I wrote in an old post once about the similarities between a sociopath (psychopath) and a narcissist. There aren't many differences, they are generally overlapping disorders.
The general consensus, however, is that ALL psychopaths are narcissistic, yet not all narcissists are psychopaths.
When I look back at my own experience as described in Web of Lies, it becomes clear which end of the scale my own experience was. As my therapist explained to me over a year ago, I was dealing with a narcissistic psychopath.
So, how can you tell the difference?
Well, a narcissist always seeks confirmation. He/she needs affirmation for everything they do. They look for sources of narcissistic supply and if they don't get approval from that source, they get mad, really mad. They can be sent into a narcissistic rage purely because their needs for affirmation are not being met.
A psychopath does not need this affirmation. He/she is so convinced of his/her superiority over others, that it really doesn't bother him/her if they are accepted, believed, or approved of.
I experienced this first hand when my ex was caught red-handed trying to screw over his employer by selling company secrets to a potential customer. He wasn't phased by the fact he could be about to face a criminal prosecution at all. Instead, he was genuinely amazed that anybody could believe he had deliberately perpetrated a criminal act, and poured public scorn on those who accused him, calling them 'idiots' and 'jealous fools'.

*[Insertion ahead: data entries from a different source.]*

(** X18. The two ways of reading a column differ on blank cells only.
    [parse_file] drops the blank cells before it converts the cells to
    text; the importer does not. Where pandas turns a missing value into
    the text "nan", the importer loads a label exactly when [parse_file]
    lists it for the same cells, or when the label is "nan" and the column
    has a blank cell. Where pandas keeps the missing values, the importer
    loads the texts [parse_file] lists, and the missing value exactly when
    the column has a blank cell. *)
Theorem X18_importer_and_parser_differ_on_blank_cells (cells : list cell) :
  (∀ v, v ∈ load_excel cells ↔
        v ∈ column_values cells ∨ (v = "nan" ∧ NaN ∈ cells)) ∧
  (∀ v, Text v ∈ load_excel_keeping_missing cells ↔
        v ∈ column_values cells) ∧
  (NaN ∈ load_excel_keeping_missing cells ↔ NaN ∈ cells).
Proof.
  split; [|split].
  - intros v. rewrite elem_of_load_excel, elem_of_column_values. split.
    + intros (Hne & [s|] & Hc & ->); [left; eauto|right; done].
    + intros [(Hne & s & Hs & ->)|[-> Hnan]].
      * split; [done|]. exists (Text s). done.
      * split; [done|]. exists NaN. done.
  - intros v. unfold load_excel_keeping_missing.
    rewrite elem_of_List_filter, list_elem_of_fmap, elem_of_column_values.
    rewrite negb_true_iff, bool_decide_eq_false. split.
    + intros (Hne & [s|] & Hv & Hc); [|done].
      injection Hv as ->. split; [congruence|eauto].
    + intros (Hne & s & Hs & ->). split; [congruence|].
      exists (Text s). done.
  - unfold load_excel_keeping_missing.
    rewrite elem_of_List_filter, list_elem_of_fmap. split.
    + intros (_ & [s|] & Hv & Hc); done.
    + intros Hc. split; [done|]. exists NaN. done.
Qed.

(** X19. The format of an uploaded file is chosen from its name without
    regard to letter case: a file is parsed as the file of the same content
    whose name is in lower case. *)
Theorem X19_file_format_ignores_letter_case {bytes}
    (read_excel read_csv : bytes → option DataFrame)
    (filename : string) (content : bytes) :
  parse_file read_excel read_csv (Some (filename, content)) =
  parse_file read_excel read_csv (Some (lower filename, content)).
Proof.
  unfold parse_file. rewrite lower_idemp.
  destruct filename as [|c s]; [done|]. done.
Qed.

(** ** The importer and the handler side by side *)

(** X15. For reasons and asset ids without repetition the importer stages
    exactly the rows the handler builds, in the same order: dropping the
    repeated pairs drops nothing. *)
Theorem X15_importer_stages_what_the_handler_builds (ASSET_IDS : list Z)
    (df : list string) :
  NoDup df → NoDup ASSET_IDS →
  expand_per_asset ASSET_IDS df = expand df ASSET_IDS.
Proof.
  intros Hdf Hids. unfold expand_per_asset, drop_duplicates.
  apply drop_duplicates_from_NoDup.
  - by apply NoDup_pairs_expand.
  - intros p _. apply not_elem_of_nil.
Qed.

Lemma X15_importer_stages_what_the_handler_builds_witness :
  expand_per_asset [10%Z; 20%Z] ["Jam"; "jam"] =
  expand ["Jam"; "jam"] [10%Z; 20%Z].
Proof.
  apply (X15_importer_stages_what_the_handler_builds [10%Z; 20%Z]
           ["Jam"; "jam"]).
  - apply (bool_decide_unpack (NoDup ["Jam"; "jam"])). vm_compute. exact I.
  - apply (bool_decide_unpack (NoDup [10%Z; 20%Z])). vm_compute. exact I.
Defined.

(** X11. The importer stops before the first statement when the reason
    column cannot be determined: the configured name is not a label of the
    sheet (labels in lower case, trimmed); or no name is configured and the
    sheet has no column; or the configured name is the form of two labels
    of the sheet. The store is left as it was. *)
Theorem X11_importer_stops_without_a_reason_column REASON_COLUMN ASSET_IDS
    faults now df db :
  (REASON_COLUMN ≠ "" ∧
   REASON_COLUMN ∉ (λ l, strip (lower l)) <$> columns df) ∨
  (REASON_COLUMN = "" ∧ columns df = []) ∨
  (REASON_COLUMN ≠ "" ∧
   ∃ j1 j2, j1 ≠ j2 ∧
     ((λ l, strip (lower l)) <$> columns df) !! j1 = Some REASON_COLUMN ∧
     ((λ l, strip (lower l)) <$> columns df) !! j2 = Some REASON_COLUMN) →
  importer_main REASON_COLUMN ASSET_IDS faults now df db = (Raised, db).
Proof.
  unfold importer_main, load_excel_df.
  set (labels := (λ l, strip (lower l)) <$> columns df).
  intros [[Hne Hnot]|[[-> Hnil]|(Hne & j1 & j2 & Hj & H1 & H2)]].
  - apply nonempty_true in Hne. rewrite Hne.
    by rewrite bool_decide_eq_false_2.
  - unfold labels. rewrite Hnil. done.
  - apply nonempty_true in Hne. rewrite Hne.
    rewrite bool_decide_eq_true_2 by (by eapply list_elem_of_lookup_2).
    assert (∀ j, labels !! j = Some REASON_COLUMN →
                 j ∈ positions REASON_COLUMN labels) as Hin.
    { intros j Hl. unfold positions. apply elem_of_List_filter.
      rewrite bool_decide_eq_true, elem_of_seq. split; [done|].
      apply lookup_lt_Some in Hl. lia. }
    pose proof (Hin j1 H1) as Hin1. pose proof (Hin j2 H2) as Hin2.
    destruct (positions REASON_COLUMN labels) as [|j [|j' js]]; [done| |done].
    apply list_elem_of_singleton in Hin1, Hin2. congruence.
Qed.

Whilst I reeled from the horror of our public ridicule, he simply got on with his life, secure in his belief that he had done no wrong, and the people who believed he was a criminal were mere idiots who didn't deserve a moment of his attention.
This is the sort of behaviour which differentiates a true psychopath from a narcissist.
Don't be lulled into any false sense of security though, a narcissist who isn't a psychopath is still a huge threat to your emotional well being. They are every bit as manipulative and controlling as a psychopath, and if they aren't getting the validation they so desperately crave, they can be equally as dangerous.
I found a good blog post about dealing with narcissists here. The crux of it is, there is no dealing with them. If you're involved with one, get the hell out as soon as you can.
There is an incredibly fine line between narcissism and psychopathy. But, in my opinion, at the end of the day the label is less important. What's important is the effect it's going to have on you, the victim.
Whichever disorder you are dealing with, you are in danger. There is no safe way to remain in a relationship with a person who has no conscience. The only solution is to escape.
There is no rehabilitation for this disorder, and the vast majority of those who have it, are walking amongst us.